- **DATA SUPPLIED**
(** One READ request and its reply. *)
Lemma handle_read sv pid rfd off n e ip nd id c :
  readable sv pid rfd off n e ip nd -> 0 < c <= n -> c <= IPC_DATA_SIZE ->
  let req := set_sender pid (set_request_id id (request IPC_TYPE_FS_READ rfd 0 c zero_path zero_data)) in
  let k := available nd off c in
  wp (handle req) (fun _ sv' => advanced sv rfd e k sv' /\
        fs_sent sv' = [(pid, data_reply req k (fbytes sv nd off k))]) no_halt (set_sent [] sv).
Proof.
  intros Hr Hc Hc' req k. pose proof Hr as [Hs Hci Hfd Hown Hoff Hrg Hrd Hip Hnd Hsz Hmap].
  assert (Hs0 : sinv (set_sent [] sv)) by (by apply sinv_sent).
  assert (Hread : wp (serve_read req) (fun _ s' => cinv [] s' /\ blocks_eq sv s' /\
        fs_fdt s' = <[Z.to_nat rfd := fe_set_off (fe_off e + k) e]> (fs_fdt sv) /\
        fs_sent s' = [(pid, data_reply req k (fbytes sv nd off k))] /\
        fs_inodes s' = fs_inodes sv /\ fs_fdi s' = fs_fdi sv /\ nblk s' = nblk sv) no_halt (set_sent [] sv)).
  { wp_call (serve_read_spec (set_sent [] sv) req e ip nd).
    - done.
    - by destruct Hci.
    - constructor; try done; cbn; lia.
    - done.
    - intros x Hx. apply Hmap. cbn in Hx. lia.
    - unfold k, available. rewrite <- Hoff. intros ? s' Hq. exact Hq. }
  assert (Hall : wp (handle req) (fun _ s' => cinv [] s' /\ blocks_eq sv s' /\
        fs_fdt s' = <[Z.to_nat rfd := fe_set_off (fe_off e + k) e]> (fs_fdt sv) /\
        fs_sent s' = [(pid, data_reply req k (fbytes sv nd off k))] /\
        fs_inodes s' = fs_inodes sv /\ fs_fdi s' = fs_fdi sv /\ nblk s' = nblk sv) no_halt (set_sent [] sv)).
  { change (handle req) with (serve_read req;; mret true). wp_step. eapply wp_conseq; [exact Hread|]. intros ? s' Hq. by wp_step. }
  eapply wp_conseq; [eapply wp_and; [exact Hall|by apply (handle_spec req)]|].
  intros ? sv' [(H1 & H2 & H3 & H4 & H5 & H6 & H7) [[Hi _ _] _]]. split; [by constructor|done].
Qed.

Lemma wp_world {A} (m : M (net D) A) (Q : A -> kern (net D) -> Prop) (s : kern (net D)) :
  wp m (fun r w => Q r (mkKern (kn_fs s) (kn_ftable s) (kn_pipes s) (kn_pages s) (kn_procs s) (kn_reqid s) w)) no_halt (kn_world s) ->
  wp (on_world m) Q no_halt s.
Proof. unfold wp, on_world. by destruct (m (kn_world s)) as [[a|h] w]. Qed.

Lemma net_send_read w pid rfd off n e ip nd id c :
  readable (nt_server w) pid rfd off n e ip nd -> 0 < c <= n -> c <= IPC_DATA_SIZE ->
  let msg := set_request_id id (request IPC_TYPE_FS_READ rfd 0 c zero_path zero_data) in
  let sv := nt_server w in
  let k := available nd off c in
  wp (net_send pid (nt_pid w) msg)
     (fun r w' => r = 0 /\ nt_pid w' = nt_pid w /\ advanced sv rfd e k (nt_server w') /\
        nt_mail w' = Some (set_sender (nt_pid w) (data_reply (set_sender pid msg) k (fbytes sv nd off k)))) no_halt w.
Proof.
  intros Hr Hc Hc' msg sv k. pose proof (handle_read sv pid rfd off n e ip nd id c Hr Hc Hc') as Hh. cbv zeta in Hh. fold msg k in Hh.
  assert (Hk : 0 <= k <= 128) by (unfold k, available, IPC_DATA_SIZE in *; lia).
  unfold wp, net_send.
  assert (valid_ipc_msg (set_sender pid msg) = true) as ->.
  { unfold valid_ipc_msg. cbn [msg m_nbytes m_type set_sender set_request_id request].
    unfold IPC_DATA_SIZE in *. rewrite (proj2 (Z.ltb_ge c 0)), (proj2 (Z.ltb_ge 128 c)) by lia. done. }
  cbn [negb]. rewrite Z.eqb_refl. cbn [negb]. unfold wp in Hh. fold sv.
  destruct (handle (set_sender pid msg) (set_sent [] sv)) as [[go|h] sv']; [|done]. destruct Hh as [Hadv Hsent].
  cbn [nt_pid nt_server nt_mail]. split_and!; try apply Hadv; try done.
  rewrite Hsent. unfold reply_for. cbn [List.find fst snd]. rewrite Z.eqb_refl.
  assert (valid_ipc_msg (data_reply (set_sender pid msg) k (fbytes sv nd off k)) = true) as ->; [|done].
  unfold valid_ipc_msg. cbn [m_nbytes m_type data_reply]. unfold IPC_DATA_SIZE.
  rewrite (proj2 (Z.ltb_ge k 0)), (proj2 (Z.ltb_ge 128 k)) by lia. done.
Qed.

- **EXERCISE BRIEF**
The reply should hold only the lines from the beginning of the listing to the line with "assert (Hs0 : sinv", both ends included, unchanged.

- **EXERCISE SOLUTION**
(** One READ request and its reply. *)
Lemma handle_read sv pid rfd off n e ip nd id c :
  readable sv pid rfd off n e ip nd -> 0 < c <= n -> c <= IPC_DATA_SIZE ->
  let req := set_sender pid (set_request_id id (request IPC_TYPE_FS_READ rfd 0 c zero_path zero_data)) in
  let k := available nd off c in
  wp (handle req) (fun _ sv' => advanced sv rfd e k sv' /\
        fs_sent sv' = [(pid, data_reply req k (fbytes sv nd off k))]) no_halt (set_sent [] sv).
Proof.
  intros Hr Hc Hc' req k. pose proof Hr as [Hs Hci Hfd Hown Hoff Hrg Hrd Hip Hnd Hsz Hmap].
  assert (Hs0 : sinv (set_sent [] sv)) by (by apply sinv_sent).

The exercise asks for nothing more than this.